# Advanced Garment Extraction Pipeline using Segment Anything Model (SAM) and Segment Anything Model 2 (SAM 2)

## 1. Introduction

This notebook implements a state-of-the-art image segmentation pipeline for accurately extracting garment areas from sample images. It utilizes both the Segment Anything Model (SAM) and its successor, SAM2, developed by Facebook AI Research.

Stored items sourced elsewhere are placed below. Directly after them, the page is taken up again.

(** C2 (amended).  When the update payload has positions and
    [set_dash_metadata] returns, the metadata key [default_filters] holds
    the JSON serialization of exactly those entries of the parsed
    default-filters document whose key, read as an integer, is among the
    chart ids referenced by the dict entries of the positions, whether or
    not a chart with that id exists in the store. *)
Theorem default_filters_kept_for_referenced_charts
    dashboard data old_to_new commit s dashboard' data' s' :
  get_or_none "positions" data <> JNull ->
  set_dash_metadata dashboard data old_to_new commit s = (Ok (dashboard', data'), s') ->
  exists positions slice_ids default_filters_data md',
    get_or_none "positions" data = JObj positions /\
    slice_ids_of (List.map snd positions) = Ok slice_ids /\
    json_loads_value (get_or "default_filters" (JStr "{}") data)
      = Ok (JObj default_filters_data) /\
    Dashboard.json_metadata dashboard' = json_dumps (JObj md') /\
    dict_get "default_filters" md' =
      Some (JStr (json_dumps (JObj
        (List.filter
           (fun kv => match py_int (fst kv) with
                      | Some n => py_int_in n slice_ids
                      | None => false
                      end)
           default_filters_data)))).
Proof.
  intros Hpos H.
  apply set_dash_metadata_positions_ok in H
    as (md & rp & md1 & _ & Hrp & Hdf & -> & _ & _); [|done].
  apply resolve_positions_ok in Hrp
    as (pos & sids & pos' & Hp & Hs & _ & _ & _ & _ & Hdata & Hsids & _).
  apply filter_default_filters_ok in Hdf as (dfd & applicable & Hl & Ha & ->).
  rewrite Hsids in Ha. apply applicable_filters_filter in Ha as ->.
  rewrite Hdata, get_or_set_ne in Hl by discriminate.
  exists pos, sids, dfd. eexists.
  repeat split; try done.
  rewrite reconcile_metadata_other by not_reconciled_key.
  rewrite dict_get_pop_ne by discriminate. apply dict_get_set_eq.
Qed.
Lemma diff_snapshots_mirror_witness :
  let old := build_snapshot [[("id", PStr "1"); ("status", PStr "Current")];
                             [("id", PStr "2")]] in
  let new := build_snapshot [[("id", PStr "1"); ("status", PStr "Resolved")];
                             [("id", PStr "3")]] in
  added (diff_snapshots new old) = removed (diff_snapshots old new) /\
  removed (diff_snapshots new old) = added (diff_snapshots old new) /\
  changed (diff_snapshots new old) = turn_around <$> changed (diff_snapshots old new).
Proof.
  intros old new. apply (diff_snapshots_mirror old new).
  - apply (bool_decide_unpack _). vm_compute. exact I.
  - apply (bool_decide_unpack _). vm_compute. exact I.
Defined.

(** ** The pipeline, run after run *)

Lemma track_shortages_unfold path net save fs :
  track_shortages path net save fs
  = match fetch_shortage_records net with
    | Return records =>
        match load_snapshot path fs with
        | (Return old, fs1) =>
            (Return (length records,
                     diff_snapshots old (build_snapshot records)),
             if save
             then <[path := json_dumps (Some 2%nat)
                              (PDict (dict_of_snapshot (build_snapshot records)))]> fs1
             else fs1)
        | (Raise e, fs1) => (Raise e, fs1)
        | (Unmodelled, fs1) => (Unmodelled, fs1)
        end
    | Raise e => (Raise e, fs)
    | Unmodelled => (Unmodelled, fs)
    end.
Proof.
  unfold track_shortages, and_then, lift.
  destruct (fetch_shortage_records net); [|done..].
  destruct (load_snapshot path fs) as [[old| |] fs1]; [|done..].
  by destruct save.
Qed.

Lemma track_shortages_run path net save fs records old :
  fetch_shortage_records net = Return records ->
  load_snapshot path fs = (Return old, fs) ->
  track_shortages path net save fs
  = (Return (length records, diff_snapshots old (build_snapshot records)),
     if save then <[path := saved_text (build_snapshot records)]> fs else fs).
Proof. intros Hf Hl. by rewrite track_shortages_unfold, Hf, Hl. Qed.

Lemma track_shortages_returns path net save fs total d fs' :
  track_shortages path net save fs = (Return (total, d), fs') ->
  exists records old,
    fetch_shortage_records net = Return records /\
    load_snapshot path fs = (Return old, fs) /\
    total = length records /\
    d = diff_snapshots old (build_snapshot records) /\
    fs' = if save
          then <[path := json_dumps (Some 2%nat)
                           (PDict (dict_of_snapshot (build_snapshot records)))]> fs
          else fs.
Proof.
  rewrite track_shortages_unfold.
  destruct (fetch_shortage_records net) as [records| |]; [|done..].
  pose proof (load_snapshot_reads_only path fs) as Hl.
  destruct (load_snapshot path fs) as [[old| |] fs0]; [|done..].
  simpl in Hl. subst fs0. intros [= <- <- <-]. by exists records, old.
Qed.

Lemma track_shortages_stops path net save fs o fs' :
  track_shortages path net save fs = (o, fs') ->
  (forall r, o <> Return r) -> fs' = fs.
Proof.
  rewrite track_shortages_unfold.
  destruct (fetch_shortage_records net) as [records| |]; [|by intros [= <- <-]..].
  pose proof (load_snapshot_reads_only path fs) as Hl.
  destruct (load_snapshot path fs) as [[old| |] fs0]; simpl in Hl; subst fs0;
    intros [= <- <-] Ho; [|done..].
  by destruct (Ho (length records, diff_snapshots old (build_snapshot records))).
Qed.

Lemma load_saved path (S : snapshot) fs :
  snapshot_wf S ->
  let fs' := <[path := json_dumps (Some 2%nat) (PDict (dict_of_snapshot S))]> fs in
  load_snapshot path fs' = (Return (canon <$> S), fs').
Proof.
  intros Hwf. unfold load_snapshot. cbv zeta. rewrite lookup_insert_eq.
  rewrite (json_loads_dumps _ _ (wf_dict_of_snapshot S Hwf)).
  rewrite canon_dict. simpl. by rewrite snapshot_of_canon.
Qed.

Lemma snapshot_eq_canon (S : snapshot) :
  snapshot_wf S -> snapshot_eq (canon <$> S) S.
Proof.
  intros Hwf. split; [apply dom_fmap_L|].
  intros k a b Ha Hb. rewrite lookup_fmap, Hb in Ha. injection Ha as <-.
  apply py_eq_canon, (Hwf k b Hb).
Qed.
(** * morsel.db: the persistence-and-mutation engine of [src/database.ts]

    A shallow embedding of class [Database] and of the error catalog it
    imports, followed by the properties of the engine.

    Modelling choices, all of them visible in the definitions below:
    - a JavaScript value is a finite tree ([Js.value]): [undefined], [null],
      booleans, numbers, strings, arrays (with holes) and plain objects;
      functions, cyclic structures and objects with a prototype of their own
      are not among the values a caller passes.  Arrays and objects carry no
      identity.  Where the code compares references, in the callback of
      [delete], the answer for two arrays or two objects is taken from
      [same_reference], a parameter of the method.  A change made in place
      ([push], [deleteKey]) is recorded at the key that was read; the
      statements say nothing about a second key holding the same object;
    - an object is the list of its own enumerable properties in
      enumeration order.  The prototype chain is modelled where the methods
      meet it: [this.data] has a prototype ([Object.prototype] unless an
      assignment to ["__proto__"] replaced it), a read falls through to the
      members of [Object.prototype] and [Array.prototype], and the members
      that [deleteKey] deletes from [Object.prototype] are part of the state;
    - a number is an IEEE 754 binary64 float (Rocq's primitive floats);
    - every [async] method runs to completion without interleaving: a
      rejected promise is an abrupt completion that carries the thrown value;
    - the file system is a finite map from paths to contents together with
      the paths on which a write, respectively an unlink, is refused;
    - [console.error] output is not part of the state;
    - the constructor and [load] (which needs [JSON.parse]) are left out:
      the properties below hold from every state of the instance and of
      the disk, whatever was loaded. *)

From Stdlib Require Import PrimFloat FloatOps SpecFloat FloatAxioms Uint63.
From Stdlib Require Import ZArith NArith String Ascii List Bool Lia.
From stdpp Require Import gmap strings pretty.
Import ListNotations.

Local Open Scope string_scope.


(** ** JavaScript values *)

Module Js.

#[warnings="-register-all"]
Inductive value : Type :=
| VUndefined
| VNull
| VBool (b : bool)
| VNumber (n : float)
| VString (s : string)
| VArray (items : list (option value))   (* [None] is a hole *)
| VObject (props : list (string * value)).

Definition object : Type := list (string * value).

(** [typeof v] *)
Definition typeof (v : value) : string :=
  match v with
  | VUndefined => "undefined"
  | VNull => "object"
  | VBool _ => "boolean"
  | VNumber _ => "number"
  | VString _ => "string"
  | VArray _ => "object"
  | VObject _ => "object"
  end.

(** [ToBoolean v]: the falsy values are [undefined], [null], [false],
    [+0], [-0], [NaN] and the empty string. *)
Definition ToBoolean (v : value) : bool :=
  match v with
  | VUndefined => false
  | VNull => false
  | VBool b => b
  | VNumber n => negb (PrimFloat.eqb n 0 || PrimFloat.is_nan n)
  | VString s => negb (String.eqb s EmptyString)
  | VArray _ => true
  | VObject _ => true
  end.
Lemma derive_is_pure_witness :
  store_of example_rows !! 1%positive = Some (frame_of example_rows) ∧
  (derive 1 (store_of example_rows)).2 !! 1%positive = Some (frame_of example_rows) ∧
  observe (derive 1 (derive 1 (store_of example_rows)).2)
    = observe (derive 1 (store_of example_rows)).
Proof.
  split; [apply store_of_lookup|].
  destruct (derive_is_pure (store_of example_rows) 1 example_rows
              (store_of_lookup _)) as (_ & Hraw & _ & Htwice).
  split; [exact Hraw|exact Htwice].
Defined.

(** The worked example under the labels of the script. *)
Lemma worked_example_witness :
  store_of example_rows !! 1%positive = Some (frame_of example_rows) ∧
  cell_contains TONG_CONG_TAI_SAN (Str TONG_CONG_TAI_SAN) = true ∧
  cell_contains TAI_SAN_NGAN_HAN (Str TONG_CONG_TAI_SAN) = false ∧
  cell_contains TAI_SAN_NGAN_HAN (Str TAI_SAN_NGAN_HAN) = true ∧
  cell_contains NO_NGAN_HAN (Str TONG_CONG_TAI_SAN) = false ∧
  cell_contains NO_NGAN_HAN (Str TAI_SAN_NGAN_HAN) = false ∧
  cell_contains NO_NGAN_HAN (Str NO_NGAN_HAN) = true ∧
  ∃ d : DataFrame,
    upload_metrics 1 (store_of example_rows)
      = (Ok (fresh (dom (store_of example_rows)), (Num 2, Num 2)),
         <[fresh (dom (store_of example_rows)) := d]> (store_of example_rows)) ∧
    column Toc_do_tang_truong d !! 0 = Some (Num 20) ∧
    column Ty_trong_Nam_sau d !! 1 = Some (Num 50).
Proof.
  split; [apply store_of_lookup|]. do 6 (split; [reflexivity|]).
  apply (worked_example (store_of example_rows) 1
           (Str TONG_CONG_TAI_SAN) (Str TAI_SAN_NGAN_HAN) (Str NO_NGAN_HAN)
           example_rows);
    [reflexivity | apply store_of_lookup | reflexivity..].
Defined.

Lemma rows_kept_in_order_witness :
  store_of text_rows !! 1%positive = Some (frame_of text_rows) ∧
  process_financial_data 1 (store_of text_rows)
    = (Ok 1%positive, (process_financial_data 1 (store_of text_rows)).2) ∧
  ∃ g wp wc : Series,
    (process_financial_data 1 (store_of text_rows)).2 !! 1%positive
      = Some [ (Chi_tieu, label <$> text_rows);
               (Nam_truoc, [Num 0; Num 400]);
               (Nam_sau, [Num 0; Num 600]);
               (Toc_do_tang_truong, g);
               (Ty_trong_Nam_truoc, wp);
               (Ty_trong_Nam_sau, wc) ] ∧
    length g = 2 ∧ length wp = 2 ∧ length wc = 2.
Proof.
  assert (process_financial_data 1 (store_of text_rows)
          = (Ok 1%positive, (process_financial_data 1 (store_of text_rows)).2))
    as Hrun.
  { rewrite (process_financial_data_run _ _ text_rows (store_of_lookup _)).
    reflexivity. }
  split; [apply store_of_lookup|]. split; [exact Hrun|].
  exact (proj1 (proj2 (rows_kept_in_order (store_of text_rows) _ 1 1 text_rows
                         (store_of_lookup _) Hrun))).
Defined.

(** Liabilities given as text: the ratio of the current period is infinity
    with assets 600 and NaN with assets 0. *)
Lemma current_ratio_has_no_zero_guard_witness :
  (store_of zero_liabilities_rows !! 1%positive
     = Some (frame_of zero_liabilities_rows) ∧
   first_row TONG_CONG_TAI_SAN zero_liabilities_rows = Some tong_row ∧
   first_row TAI_SAN_NGAN_HAN zero_liabilities_rows = Some tsnh_row ∧
   first_row NO_NGAN_HAN zero_liabilities_rows = Some no_text_row ∧
   current no_text_row = 0%float ∧ current tsnh_row = 600%float ∧
   (upload_metrics 1 (store_of zero_liabilities_rows)).1
     = Ok (2%positive, (Num infinity, Num 2))) ∧
  (first_row TAI_SAN_NGAN_HAN zero_assets_and_liabilities_rows = Some tsnh_zero_row ∧
   current tsnh_zero_row = 0%float ∧
   (upload_metrics 1 (store_of zero_assets_and_liabilities_rows)).1
     = Ok (2%positive, (Num nan, Num 2))).
Proof.
  split.
  - split; [apply store_of_lookup|]. do 5 (split; [reflexivity|]).
    destruct (current_ratio_has_no_zero_guard (store_of zero_liabilities_rows) 1
                zero_liabilities_rows tong_row tsnh_row no_text_row)
      as ((h' & Hrun) & Hinf & _);
      [apply store_of_lookup | reflexivity..|].
    rewrite Hrun. cbn [fst]. rewrite (Hinf eq_refl eq_refl). reflexivity.
  - do 2 (split; [reflexivity|]).
    destruct (current_ratio_has_no_zero_guard
                (store_of zero_assets_and_liabilities_rows) 1
                zero_assets_and_liabilities_rows tong_row tsnh_zero_row no_text_row)
      as ((h' & Hrun) & _ & _);
      [apply store_of_lookup | reflexivity..|].
    rewrite Hrun. reflexivity.
Defined.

The pipeline is coupled with an interactive Gradio interface for user-friendly mask generation.


## Table of Contents

1. [Setup and Installation](#setup-dependencies)
2. [Importing Required Libraries](#import-libraries)
3. [Model Loading](#model-loading)
4. [Core Functionality](#core-functionality)
5. [Image Processing Pipeline](#image-processing-pipeline)
6. [Gradio Interface](#gradio-interface)
7. [Execution](#execution)





In [1]:
# @markdown ## 2. Setup and Installation <a name="setup-dependencies"></a>
# @markdown - First, we install the necessary dependencies and download the pre-trained models.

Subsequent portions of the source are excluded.